Filtering genes for GOstats
3
0
Entering edit mode
@noncodinggene-7018
Last seen 6.3 years ago

Hi

I'm using GOstats, I've created the universe for the Saccharomyces cerevisiae

frame <- toTable(org.Sc.sgdGO)
goframeData <- data.frame(frame$go_id, frame$Evidence, frame$systematic_name)

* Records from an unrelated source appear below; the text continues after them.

(** * BINDetect: the controller [run_bindetect] of tobias/footprinting/BINDetect.py

    A shallow embedding of the statistical part of [run_bindetect]: the GC
    background of the motifs, the round-robin writer queues, the per-condition
    score thresholds and pseudocount, the background log2 fold-change models,
    the header of the result table and the guard of the distance matrix.

    Conventions.
    - A numpy array of floats is a [list Q]; arithmetic is exact, so the
      development speaks about the values the code computes up to floating
      point rounding.
    - The scientific stack (numpy's transcendental functions and percentile,
      scikit-learn's [GaussianMixture], scipy's [lognorm] and [fmin]) and the
      helpers of this package that live in other modules ([process_tfbs],
      [overlap_to_distance]) are fields of the record [Env]; every definition
      of the pipeline takes one.
    - A call that can raise returns an [Outcome]; [sys.exit(msg)] is
      [SysExit msg], an exception that nobody catches is [Raised].
    - Logging and the figures (and with them the [args.debug] branches) are
      left out. *)

From Stdlib Require Import QArith Qround Qabs Qminmax Lqa.
From stdpp Require Import gmap strings list fin_maps.

Local Open Scope Q_scope.

(** ** Numpy on exact rationals *)

Module Np.

(** [np.sum] of a one-dimensional array. *)
Definition sum (xs : list Q) : Q := foldr Qplus 0 xs.

(** [np.mean]: the sum over the number of elements. *)
Definition mean (xs : list Q) : Q := sum xs / inject_Z (Z.of_nat (length xs)).

(** [np.isclose(x, 0.0)] with the default tolerances: |x - 0| <= atol + rtol * |0|,
    atol = 1e-08. *)
Definition isclose0 (x : Q) : bool := Qle_bool (Qabs x) (1 # 100000000).

(** [a[mask]]: the elements of [a] where the boolean mask holds. *)
Fixpoint mask_index {A : Type} (a : list A) (mask : list bool) : list A :=
  match a, mask with
  | x :: a', b :: mask' => if b then x :: mask_index a' mask' else mask_index a' mask'
  | _, _ => []
  end.

(** [np.argmax]: the index of the first occurrence of the maximum. *)
Fixpoint argmax_from (best : Q) (besti i : nat) (xs : list Q) : nat :=
  match xs with
  | [] => besti
  | x :: xs' => if Qlt_le_dec best x then argmax_from x i (S i) xs'
                else argmax_from best besti (S i) xs'
  end.

Definition argmax (xs : list Q) : nat :=
  match xs with
  | [] => O
  | x :: xs' => argmax_from x O 1%nat xs'
  end.

End Np.

(** ** GC content for motif scanning (lines 236-241) *)

(** [gc_content = np.mean(gc_content_pool)]: one entry per chunk of peaks. *)
Definition gc_content (gc_content_pool : list Q) : Q := Np.mean gc_content_pool.

(** [bg = np.array([(1-args.gc)/2.0, args.gc/2.0, args.gc/2.0, (1-args.gc)/2.0])],
    the A, C, G, T background of every motif. *)
Definition bg (gc : Q) : list Q := [(1 - gc) / 2; gc / 2; gc / 2; (1 - gc) / 2].

(** ** Python's [round(x, ndigits)] on exact rationals *)

(** Rounding to the nearest integer, ties to the even one. *)
Definition rint (x : Q) : Z :=
  let f := Qfloor x in
  match Qcompare (x - inject_Z f) (1 # 2) with
  | Lt => f
  | Gt => (f + 1)%Z
  | Eq => if Z.even f then f else (f + 1)%Z
  end.

Definition pow10 (ndigits : nat) : Q := inject_Z (10 ^ Z.of_nat ndigits).

Definition py_round (x : Q) (ndigits : nat) : Q :=
  inject_Z (rint (x * pow10 ndigits)) / pow10 ndigits.

(** ** Outcomes of a run *)

Inductive Outcome (A : Type) : Type :=
| Done (a : A)             (* the statement sequence ran to its end *)
| SysExit (msg : string)   (* sys.exit(msg) *)
| Raised (call : string).  (* the named call raised and nothing catches it *)

Arguments Done {A} a.
Arguments SysExit {A} msg.
Arguments Raised {A} call.

#[global] Instance outcome_ret : MRet Outcome := fun A a => Done a.

#[global] Instance outcome_bind : MBind Outcome := fun A B k m =>
  match m with
  | Done a => k a
  | SysExit msg => SysExit msg
  | Raised call => Raised call
  end.

(** A library call that raises when it has no result. *)
Definition call {A : Type} (name : string) (r : option A) : Outcome A :=
  match r with
  | Some a => Done a
  | None => Raised name
  end.

(** A [for] loop that threads its local variables and stops at the first
    statement that does not complete. *)
Fixpoint for_each {S X : Type} (body : S → X → Outcome S) (xs : list X) (s : S) : Outcome S :=
  match xs with
  | [] => Done s
  | x :: xs' => s' ← body s x; for_each body xs' s'
  end.

(** ** Data of the run *)

(** A fitted [sklearn.mixture.GaussianMixture]: the attributes the code reads. *)
Record GaussianMixture : Type := {
  n_components : nat;
  weights_ : list Q;
  means_ : list (list Q);              (* shape (n_components, n_features) *)
  covariances_ : list (list (list Q))  (* shape (n_components, n_features, n_features) *)
}.

(** The tuple returned by [scipy.stats.lognorm.fit]: shape, loc, scale. *)
Definition LogParams : Type := (Q * Q * Q)%type.

(** The fields of [args] that the statistical part reads or assigns. *)
Record Args : Type := {
  signals : list string;
  cond_names : list string;
  bound_threshold : Q;
  pseudo : option Q;             (* None until configured or estimated *)
  thresholds : gmap string Q;
  cores : nat
}.

Definition set_thresholds (args : Args) (t : gmap string Q) : Args :=
  {| signals := signals args; cond_names := cond_names args;
     bound_threshold := bound_threshold args; pseudo := pseudo args;
     thresholds := t; cores := cores args |}.

Definition set_pseudo (args : Args) (p : Q) : Args :=
  {| signals := signals args; cond_names := cond_names args;
     bound_threshold := bound_threshold args; pseudo := Some p;
     thresholds := thresholds args; cores := cores args |}.

(** The merged [background] dictionary: one signal vector per condition and
    the GC content sampled at the same positions. *)
Record Background : Type := {
  bg_signal : gmap string (list Q);
  bg_gc : list Q
}.

(** One row of the result table: its index (the TF name) and its cells. *)
Definition Row : Type := (string * list Q)%type.

(** ** The collaborators of [run_bindetect] *)

Record Env : Type := {
  (* numpy *)
  np_log : Q → Q;
  np_log2 : Q → Q;
  np_exp : Q → Q;
  np_sqrt : Q → Q;
  np_percentile : list Q → Q → option Q;
  (* sklearn.mixture.GaussianMixture(n_components, covariance_type="full",
     random_state=1): fit on the rows of a 2-D array, and the BIC of a fit *)
  gmm_fit : nat → list (list Q) → option GaussianMixture;
  gmm_bic : GaussianMixture → list (list Q) → Q;
  (* scipy.stats.lognorm and scipy.optimize.fmin *)
  lognorm_fit : list Q → Q → Q → option LogParams;   (* data, f0, fscale *)
  lognorm_ppf : Q → LogParams → Q;
  lognorm_pdf : Q → LogParams → Q;
  fmin : (Q → Q) → Q → Q;                             (* fmin(f, x0)[0] *)
  (* list(set(names)): the iteration order of a set of strings *)
  list_set : list string → list string;
  (* tobias.footprinting.BINDetect_functions *)
  process_tfbs : string → Args → gmap (string * string) GaussianMixture → Row;
  overlap_to_distance : list (string * string * Q) → list (list Q) * list string
}.

(** [itertools.combinations(xs, 2)] *)
Fixpoint combinations2 {A : Type} (xs : list A) : list (A * A) :=
  match xs with
  | [] => []
  | x :: xs' => map (pair x) xs' ++ combinations2 xs'
  end.

(** [itertools.product(xs, ys)] *)
Definition product {A B : Type} (xs : list A) (ys : list B) : list (A * B) :=
  x ← xs; map (pair x) ys.

(** What the controller does once the models are fitted, in order. *)
Inductive Event : Type :=
| EvProcessTfbs (name : string)        (* process_tfbs(name, args, log2fc_params) *)
| EvWriteResults (rows : list Row)     (* bindetect_results.xlsx and .txt *)
| EvDistanceMatrix (names : list string)  (* overlap_to_distance and TF_distance_matrix.txt *)
| EvPlotBindetect (cond1 cond2 : string).

Section Pipeline.

Context (E : Env).

(** *** Choosing the number of mixture components by BIC (lines 429-439, 530-540) *)

(** [bic < lowest_bic], where [lowest_bic] starts as [np.inf] ([None]). *)
Definition bic_lt (bic : Q) (lowest_bic : option Q) : bool :=
  match lowest_bic with
  | None => true
  | Some l => if Qlt_le_dec bic l then true else false
  end.

(** The body of [for n_components in ...]: the loop variables are
    [lowest_bic] and [best_gmm]. *)
Definition try_components (data : list (list Q))
    (st : option Q * option GaussianMixture) (n : nat)
    : Outcome (option Q * option GaussianMixture) :=
  gmm ← call "GaussianMixture.fit" (gmm_fit E n data);
  let bic := gmm_bic E gmm data in
  if bic_lt bic st.1 then Done (Some bic, Some gmm) else Done st.

Definition best_gmm_over (n_components_range : list nat) (data : list (list Q))
    : Outcome GaussianMixture :=
  st ← for_each (try_components data) n_components_range (None, None);
  call "best_gmm" st.2.

(** [x.reshape(-1, 1)] *)
Definition reshape_col (xs : list Q) : list (list Q) := map (λ x, [x]) xs.
Lemma ERRORS_lookup_Some (k v : string) :
  Runtime.ERRORS !! k = Some v → v = k.
Proof.
  exact (eval_object_literal_Forall (λ k v, v = k) _
           ERRORS_literal_value_is_key k v).
Qed.

(** X1: the table has exactly the members the interface
    [AndroidFingerprintAuthErrors] declares, no member missing and no key
    beyond them, and the interface declares each member as a required
    string. *)
Theorem ERRORS_implements_interface :
  (∀ k : string,
     is_Some (Runtime.ERRORS !! k)
     ↔ k ∈ Decl.sig_name <$> Decl.i_members Decl.AndroidFingerprintAuthErrors)
  ∧ Forall (λ p, Decl.sig_optional p = false ∧ Decl.sig_type p = Decl.TString)
           (Decl.i_members Decl.AndroidFingerprintAuthErrors).
Proof.
  split; [|repeat constructor].
  intros k. rewrite <- ERRORS_keys_interface, list_elem_of_fmap. split.
  - intros [v Hv]. exists (k, v). by rewrite <- ERRORS_lookup_literal.
  - intros [[k' v] [-> Hkv]]. exists v. by apply ERRORS_lookup_literal.
Qed.

(** X2: the table is injective: two keys holding the same error code are
    the same key, so a code names at most one entry. *)
Theorem ERRORS_injective (k1 k2 v : string) :
  Runtime.ERRORS !! k1 = Some v → Runtime.ERRORS !! k2 = Some v → k1 = k2.
Proof.
  intros H1%ERRORS_lookup_Some H2%ERRORS_lookup_Some. congruence.
Qed.

Lemma ERRORS_injective_witness :
  Runtime.ERRORS !! "MINIMUM_SDK" = Some "MINIMUM_SDK"
  ∧ "MINIMUM_SDK" = "MINIMUM_SDK".
Proof.
  assert (H : Runtime.ERRORS !! "MINIMUM_SDK" = Some "MINIMUM_SDK")
    by (vm_compute; reflexivity).
  split; [exact H|].
  exact (ERRORS_injective "MINIMUM_SDK" "MINIMUM_SDK" "MINIMUM_SDK" H H).
Defined.


(* ===================================================================== *)
(** ** Well-formedness of the declarations *)
(* ===================================================================== *)





(** X6: no object type of the module, interface or literal in a signature,
    declares a member name twice; the module has seven of them. *)
Theorem object_types_distinct_members :
  length (module_object_types Decl.interfaces Decl.AndroidFingerprintAuth) = 7
  ∧ Forall (λ ps, NoDup (Decl.sig_name <$> ps))
           (module_object_types Decl.interfaces Decl.AndroidFingerprintAuth).
Proof.
  split; [reflexivity|].
  apply (bool_decide_unpack _). vm_compute. exact I.
Qed.

(* ===================================================================== *)
(** ** Arguments against the parameter types *)
(* ===================================================================== *)

Lemma has_type_lit_cons n o ty ps fs :
  has_type (Decl.TLit (Decl.PropSig n o ty :: ps)) (Runtime.JObj fs)
  = match Runtime.get_field n (Runtime.JObj fs) with
    | None | Some Runtime.JUndefined => o
    | Some x => has_type ty x
    end && has_type (Decl.TLit ps) (Runtime.JObj fs).
Proof. reflexivity. Qed.

Lemma has_type_lit_nil fs :
  has_type (Decl.TLit []) (Runtime.JObj fs) = true.
Proof. reflexivity. Qed.

Lemma has_type_lit_obj ps v :
  has_type (Decl.TLit ps) v = true → ∃ fs, v = Runtime.JObj fs.
Proof. destruct v; try discriminate. eauto. Qed.

Lemma auth_options_type v :
  has_declared_type Decl.interfaces
    (Decl.TRef "AndroidFingerprintAuthOptions") v
  = has_type (Decl.TLit (Decl.i_members Decl.AndroidFingerprintAuthOptions)) v.
Proof. reflexivity. Qed.

Lemma delete_param_type t :
  param_type Decl.AndroidFingerprintAuth "delete" 0 = Some t →
  t = Decl.TLit [ Decl.PropSig "clientId" false Decl.TString;
                  Decl.PropSig "username" false Decl.TString ].
Proof. intros Ht. vm_compute in Ht. congruence. Qed.

(** A field that can be read is one of the object's fields. *)
Lemma get_field_outside fs (names : list string) n :
  fs.*1 ⊆ names → n ∉ names → Runtime.get_field n (Runtime.JObj fs) = None.
Proof.
  intros Hsub Hn. unfold Runtime.get_field.
  destruct (list_find _ fs) as [[i [k x]]|] eqn:Hf; [|done].
  apply list_find_Some in Hf as (Hi & Hk & _). simpl in Hk. subst k.
  exfalso. apply Hn, Hsub, list_elem_of_fmap. exists (n, x).
  split; [done|]. by eapply list_elem_of_lookup_2.
Qed.




(** An options object without [username] is accepted by [encrypt] and
    [decrypt] and not by [delete]. *)
Example options_without_username :
  let v := Runtime.JObj [ ("clientId", Runtime.JStr "app");
                          ("token", Runtime.JStr "dG9rZW4=") ] in
  has_declared_type Decl.interfaces
    (Decl.TRef "AndroidFingerprintAuthOptions") v = true
  ∧ (t ← param_type Decl.AndroidFingerprintAuth "delete" 0;
     Some (has_declared_type Decl.interfaces t v)) = Some false.
Proof. split; vm_compute; reflexivity. Qed.

Ltac absent_field Hsub n :=
  rewrite (get_field_outside _ _ n Hsub)
    by (apply (bool_decide_unpack _); vm_compute; exact I).

(** X9: an argument of [delete] that carries nothing but [clientId] and
    [username] is also a well-typed [AndroidFingerprintAuthOptions], so the
    identity used for [delete] can be passed on to [encrypt] and
    [decrypt]. *)
Theorem delete_options_are_auth_options
    (v : Runtime.js_value) (t : Decl.ts_type) :
  param_type Decl.AndroidFingerprintAuth "delete" 0 = Some t →
  has_declared_type Decl.interfaces t v = true →
  field_names v ⊆ [ "clientId"; "username" ] →
  has_declared_type Decl.interfaces
    (Decl.TRef "AndroidFingerprintAuthOptions") v = true.
Proof.
  intros ->%delete_param_type Hv Hsub.
  change (has_declared_type Decl.interfaces ?t ?v) with (has_type t v) in Hv.
  destruct (has_type_lit_obj _ _ Hv) as [fs ->]. simpl in Hsub.
  rewrite !has_type_lit_cons, has_type_lit_nil, andb_true_r in Hv.
  apply andb_true_iff in Hv as [Hc Hu].
  rewrite auth_options_type.
  unfold Decl.i_members, Decl.AndroidFingerprintAuthOptions, Decl.req,
    Decl.opt.
  rewrite !has_type_lit_cons, has_type_lit_nil, Hc.
  absent_field Hsub "password". absent_field Hsub "token".
  absent_field Hsub "disableBackup". absent_field Hsub "locale".
  absent_field Hsub "maxAttempts". absent_field Hsub "userAuthRequired".
  absent_field Hsub "dialogTitle". absent_field Hsub "dialogMessage".
  absent_field Hsub "dialogHint".
  destruct (Runtime.get_field "username" (Runtime.JObj fs)) as [[]|];
    simpl in *; done.
Qed.

Lemma delete_options_are_auth_options_witness :
  has_declared_type Decl.interfaces
    (Decl.TRef "AndroidFingerprintAuthOptions")
    (Runtime.delete_options_to_js (Runtime.DeleteOptions "app" "u")) = true.
Proof.
  apply (delete_options_are_auth_options _
           (Decl.TLit [ Decl.PropSig "clientId" false Decl.TString;
                        Decl.PropSig "username" false Decl.TString ])).
  - vm_compute. reflexivity.
  - vm_compute. reflexivity.
  - apply (bool_decide_unpack _). vm_compute. exact I.
Defined.
(** An array of required strings under a name, and a required object
    under the same name. *)
Definition requiredTags : JoiDesc nat :=
  named "Tags" (array [required_ (scalar "string")]).

Definition requiredTagsObject : JoiDesc nat := required_ tagsObject.

(** A scalar and an array under the name of [tags], and an object of
    that name around [tags]. *)
Definition tagsNumber : JoiDesc nat := named "Tags" (scalar "number").

Definition tagsNumbers : JoiDesc nat := named "Tags" (array [scalar "number"]).

Definition tagsInTags : JoiDesc nat := named "Tags" (object [("tags", tags)]).

(** Two candidates, the first with an array of two objects inside. *)
Definition candC : JoiDesc nat := object [("c", scalar "string")].
Definition candD : JoiDesc nat := object [("d", scalar "string")].
Definition candA : JoiDesc nat := object [("x", array [candC; candD])].
Definition candB : JoiDesc nat := object [("y", scalar "string")].

(** [hello] without its resolve function. *)
Definition helloUnresolved : JoiDesc nat :=
  withMeta (MetaAnn None (Some [("id", scalar "number")]) None None)
           (scalar "string").

(** * Properties *)

Section Properties.

Context {World : Type}.

Implicit Types (d desc item : JoiDesc World) (st : state World).
Implicit Types (self : JoiDesc World -> bool -> M (state World) tyref).

Local Abbreviation frames := (@frames World _) (only parsing).

(** ** Running computations *)

Lemma bind_ext {S A B} (m1 m2 : M S A) (f1 f2 : A -> M S B) s :
  m1 s = m2 s -> (forall a s', f1 a s' = f2 a s') ->
  bind m1 f1 s = bind m2 f2 s.
Proof.
  intros Hm Hf. unfold bind. rewrite Hm.
  destruct (m2 s); [apply Hf | reflexivity].
Qed.

Lemma bind_Ok {S A B} (m : M S A) (f : A -> M S B) s a s' :
  m s = Ok a s' -> bind m f s = f a s'.
Proof. intros H. unfold bind. now rewrite H. Qed.

Lemma bind_inv_Ok {S A B} (m : M S A) (f : A -> M S B) s b s' :
  bind m f s = Ok b s' -> exists a s1, m s = Ok a s1 /\ f a s1 = Ok b s'.
Proof.
  unfold bind. destruct (m s) as [a s1 | e s1]; [eauto | discriminate].
Qed.

Lemma mapM_ext {S A B} (f g : A -> M S B) (l : list A) :
  (forall a, In a l -> forall s, f a s = g a s) ->
  forall s, mapM f l s = mapM g l s.
Proof.
  induction l as [| a l IH]; intros H s; [reflexivity |].
  cbn [mapM]. apply bind_ext; [apply H; now left |].
  intros b s'. apply bind_ext; [| reflexivity].
  apply IH. intros a' Ha'. apply H. now right.
Qed.

Lemma mapValuesM_ext {S A B} (f g : A -> M S B) (l : list (string * A)) :
  (forall kv, In kv l -> forall s, f (snd kv) s = g (snd kv) s) ->
  forall s, mapValuesM f l s = mapValuesM g l s.
Proof.
  induction l as [| [k a] l IH]; intros H s; [reflexivity |].
  cbn [mapValuesM]. apply bind_ext; [apply (H (k, a)); now left |].
  intros b s'. apply bind_ext; [| reflexivity].
  apply IH. intros kv Hkv. apply H. now right.
Qed.

(** ** The description tree bounds the recursion *)

Lemma maxOver_In {A} (f : A -> nat) (l : list A) (a : A) :
  In a l -> f a <= maxOver f l.
Proof.
  induction l as [| b l IH]; cbn [maxOver foldr]; [intros [] |].
  intros [-> | H]; [lia |]. specialize (IH H). unfold maxOver in IH. lia.
Qed.

Lemma height_pos d : exists h, height d = S h.
Proof. destruct d. cbn [height]. eauto. Qed.

Lemma height_child d kc : In kc (children d) -> height (snd kc) < height d.
Proof.
  destruct d as [ty fl me ru ch it al de]. cbn [children height]. intros H.
  pose proof (maxOver_In (fun kc => height (snd kc)) ch kc H) as Hle.
  cbn beta in Hle. lia.
Qed.

Lemma height_item d item : In item (items d) -> height item < height d.
Proof.
  destruct d as [ty fl me ru ch it al de]. cbn [items height]. intros H.
  pose proof (maxOver_In height it item H). lia.
Qed.

Lemma height_alternative d item :
  In item (alternatives d) -> height item < height d.
Proof.
  destruct d as [ty fl me ru ch it al de]. cbn [alternatives height].
  intros H. pose proof (maxOver_In height al item H). lia.
Qed.

Lemma height_arg d argsSchema kc :
  firstMeta args d = Some argsSchema -> In kc argsSchema ->
  height (snd kc) < height d.
Proof.
  destruct d as [ty fl me ru ch it al de]. unfold firstMeta.
  cbn [meta height]. destruct me as [| m me]; [discriminate |].
  intros Hm Hin. cbn [maxOver foldr]. rewrite Hm.
  pose proof (maxOver_In (fun kc => height (snd kc)) argsSchema kc Hin) as Hle.
  cbn beta in Hle. lia.
Qed.

(** Every value of a merged object is a value of one of the merged
    objects. *)
Lemma assignKey_values {A} (t : list (string * A)) k a x :
  In x (map snd (assignKey t k a)) -> In x (map snd t) \/ x = a.
Proof.
  induction t as [| [k' a'] t IH]; cbn [assignKey map snd In].
  - intros [<- | []]. now right.
  - destruct (String.eqb k' k); cbn [map snd In]; intuition.
Qed.

Lemma assignFrom_values {A} (source target : list (string * A)) x :
  In x (map snd (assignFrom target source)) ->
  In x (map snd target) \/ In x (map snd source).
Proof.
  revert target. induction source as [| [k a] source IH]; intros target.
  - cbn. now left.
  - unfold assignFrom. cbn [fold_left fst snd]. intros H.
    apply IH in H. cbn [map snd In]. destruct H as [H | H]; [| now auto].
    apply assignKey_values in H. intuition.
Qed.

Lemma assign_values {A} (objects : list (list (string * A))) x :
  In x (map snd (assign objects)) ->
  exists o, In o objects /\ In x (map snd o).
Proof.
  destruct objects as [| target sources]; [intros [] |].
  cbn [assign]. revert target.
  induction sources as [| s sources IH]; intros target H.
  - exists target. split; [now left | exact H].
  - cbn [fold_left] in H. apply IH in H. destruct H as (o & Ho & Hx).
    destruct Ho as [<- | Ho].
    + apply assignFrom_values in Hx. destruct Hx as [Hx | Hx].
      * exists target. split; [now left | exact Hx].
      * exists s. split; [right; now left | exact Hx].
    + exists o. split; [right; now right | exact Hx].
Qed.

(** ** [descToType] satisfies the recursive equation of the source *)

Section Locality.

Variables self1 self2 : JoiDesc World -> bool -> M (state World) tyref.
Variable H : nat.
Hypothesis Hself :
  forall d i st, height d < H -> self1 d i st = self2 d i st.

Lemma descToArgsF_ext d st :
  height d <= H -> descToArgsF self1 d st = descToArgsF self2 d st.
Proof.
  intros Hd. unfold descToArgsF.
  destruct (firstMeta args d) as [argsSchema |] eqn:Hargs; [| reflexivity].
  apply bind_ext; [| reflexivity].
  apply mapValuesM_ext. intros kv Hin s.
  destruct (presence (snd kv) "forbidden"); [reflexivity |].
  apply bind_ext; [| reflexivity].
  apply Hself. pose proof (height_arg d argsSchema kv Hargs Hin). lia.
Qed.

Lemma fieldOfF_ext d st :
  height d < H -> fieldOfF self1 d st = fieldOfF self2 d st.
Proof.
  intros Hd. unfold fieldOfF.
  destruct (presence d "forbidden"); [reflexivity |].
  apply bind_ext; [now apply Hself |].
  intros t s. apply bind_ext; [| reflexivity].
  apply descToArgsF_ext. lia.
Qed.

Lemma descsToFieldsF_ext (descs : list (string * JoiDesc World)) st :
  (forall kv, In kv descs -> height (snd kv) < H) ->
  descsToFieldsF self1 descs st = descsToFieldsF self2 descs st.
Proof.
  intros Hdescs. unfold descsToFieldsF.
  apply bind_ext; [| reflexivity].
  apply mapValuesM_ext. intros kv Hin s. apply fieldOfF_ext. now apply Hdescs.
Qed.

Lemma inputFieldsF_ext (chs : list (string * JoiDesc World)) st :
  (forall kv, In kv chs -> height (snd kv) < H) ->
  inputFieldsF self1 chs st = inputFieldsF self2 chs st.
Proof.
  intros Hchs. unfold inputFieldsF.
  apply bind_ext; [| reflexivity].
  apply mapValuesM_ext. intros kv Hin s.
  destruct (presence (snd kv) "forbidden"); [reflexivity |].
  apply bind_ext; [| reflexivity]. apply Hself. now apply Hchs.
Qed.

Lemma makeArrayAlternativeTypeF_ext isInput typeName d
    (its : list (JoiDesc World)) st :
  (forall item, In item its -> height item < H) ->
  makeArrayAlternativeTypeF self1 isInput typeName d its st =
  makeArrayAlternativeTypeF self2 isInput typeName d its st.
Proof.
  intros Hits. unfold makeArrayAlternativeTypeF.
  apply bind_ext.
  { apply mapM_ext. intros item Hin s. apply Hself. now apply Hits. }
  intros types s. apply bind_ext; [reflexivity |].
  intros [t |] s'; [reflexivity |].
  destruct isInput; [| reflexivity].
  apply bind_ext; [| reflexivity].
  apply descsToFieldsF_ext. intros [k c] Hin.
  assert (Hv : In c (map snd (assign (flatten (map children its))))).
  { apply in_map_iff. exists (k, c). split; [reflexivity | exact Hin]. }
  apply assign_values in Hv. destruct Hv as (o & Ho & Hc).
  unfold flatten in Ho. apply in_map_iff in Ho. destruct Ho as (item & <- & Hitem).
  apply in_map_iff in Hc. destruct Hc as (kc & <- & Hkc).
  pose proof (height_child item kc Hkc). specialize (Hits item Hitem).
  cbn [snd]. lia.
Qed.

End Locality.

Lemma filter_In_l {A} (p : A -> bool) (l : list A) (a : A) :
  In a (List.filter p l) -> In a l.
Proof. intros Hin. now apply filter_In in Hin. Qed.

Lemma descToTypeF_ext self1 self2 d :
  (forall d' i st, height d' < height d -> self1 d' i st = self2 d' i st) ->
  forall i st, descToTypeF self1 d i st = descToTypeF self2 d i st.
Proof.
  intros Hself i st. unfold descToTypeF.
  apply bind_ext; [reflexivity |]. intros typeName s.
  apply bind_ext; [| reflexivity].
  unfold dispatchF. destruct (handlerOf (type d)) as [k |]; [| reflexivity].
  destruct k; cbn [handlersF]; try reflexivity.
  - (* object *)
    apply bind_ext; [reflexivity |]. intros [t |] s1; [reflexivity |].
    apply bind_ext; [| reflexivity].
    destruct i; (apply bind_ext; [| reflexivity]).
    + apply (inputFieldsF_ext _ _ (height d) Hself).
      intros kv. apply height_child.
    + apply (descsToFieldsF_ext _ _ (height d) Hself).
      intros kv. apply height_child.
  - (* array *)
    assert (Hits : forall item,
               In item (List.filter notForbidden (items d)) ->
               height item < height d).
    { intros item Hin. apply height_item. eapply filter_In_l, Hin. }
    destruct (items d) as [| it0 its0] eqn:Hitems; [done |].
    rewrite <- Hitems in Hits |- *.
    destruct (List.filter notForbidden (items d)) as [| item [| item' its]].
    + apply bind_ext; [reflexivity |]. intros tn s1.
      apply bind_ext; [| reflexivity].
      now apply (makeArrayAlternativeTypeF_ext _ _ (height d) Hself).
    + apply bind_ext; [| reflexivity]. apply Hself, Hits. now left.
    + apply bind_ext; [reflexivity |]. intros tn s1.
      apply bind_ext; [| reflexivity].
      now apply (makeArrayAlternativeTypeF_ext _ _ (height d) Hself).
  - (* alternatives *)
    apply bind_ext; [| reflexivity].
    apply (makeArrayAlternativeTypeF_ext _ _ (height d) Hself).
    intros item Hin. apply height_alternative. eapply filter_In_l, Hin.
Qed.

goFrame <- GOFrame(goframeData, organism = "Saccharomyces cerevisiae")
goAllFrame <- GOAllFrame(goFrame)
Sc.gsc <- GeneSetCollection(goAllFrame, setType = GOCollection())
setwd("/path/")
save(Sc.gsc, file = "Sc.gsc.Rda")

Now, if I'm not wrong I must select the universe of genes present at my experiment. I have a list of characters with the genes that are present in my experiment and have a value (this means the value is not NA).  The problem is that I'm not being able to properly filter the genes on my experiment (variable filtered_universe).

universe = Lkeys(org.Sc.sgdGO)
genes = universe[1:500]
params <- GSEAGOHyperGParams(name="My Custom GSEA based annot Params",
+ geneSetCollection=Sc.gsc,
+ geneIds = filtered_universe,
+ universeGeneIds = universe,
+ ontology = "MF",
+ pvalueCutoff = 0.05,
+ conditional = FALSE,
+ testDirection = "over")

 

I've tried this, but I'm getting an error on the last line, and I'm not really sure this is how this should be done. gso is the original unverse, and fn0 is the list of genes

subsettingGeneSet <- function(gs0, fn0){
  geneIds(gs0) <- geneIds(gs0)[is.element(geneIds(gs0), fn0)]
}

gsc2 <- sapply(Sc.gsc, subsettingGeneSet, fn0 = alk_name)
gsc2 <- GeneSetCollection(gsc2)
 
gostats • 2.5k views
ADD COMMENT
1
Entering edit mode
@james-w-macdonald-5106
Last seen 15 hours ago
United States

Please note that S. cerevisiae IS a supported organism, and you can use the 'usual' GOstats pipeline directly.

> library(org.Sc.sgd.db)
> univ <- unique(keys(org.Sc.sgd.db))
> genes <- univ[sample(1:length(univ), 250)]
> p <- new("GOHyperGParams", geneIds = genes, universeGeneIds = univ, ontology = "BP", annotation = "org.Sc.sgd.db")
> hyp <- hyperGTest(p)
> head(summary(hyp))
      GOBPID      Pvalue OddsRatio   ExpCount Count Size
1 GO:0006643 0.001352049  4.156876 2.17207334     8   70
2 GO:0009306 0.002152682 15.838462 0.27926657     3    9
3 GO:1901977 0.002815495 63.081633 0.09308886     2    3
4 GO:2000001 0.002815495 63.081633 0.09308886     2    3
5 GO:2000002 0.002815495 63.081633 0.09308886     2    3
6 GO:0006188 0.004038588 11.875000 0.34132581     3   11
                                          Term
1             membrane lipid metabolic process
2                            protein secretion
3 negative regulation of cell cycle checkpoint
4          regulation of DNA damage checkpoint
5 negative regulation of DNA damage checkpoint
6                     IMP biosynthetic process

 

ADD COMMENT
0
Entering edit mode

I have understood that your universe of genes (geneIds, the ones you analyzed from your experiment and are statiscally significative) , should match the universe of genes (universeGeneIds) so the statistics work properly.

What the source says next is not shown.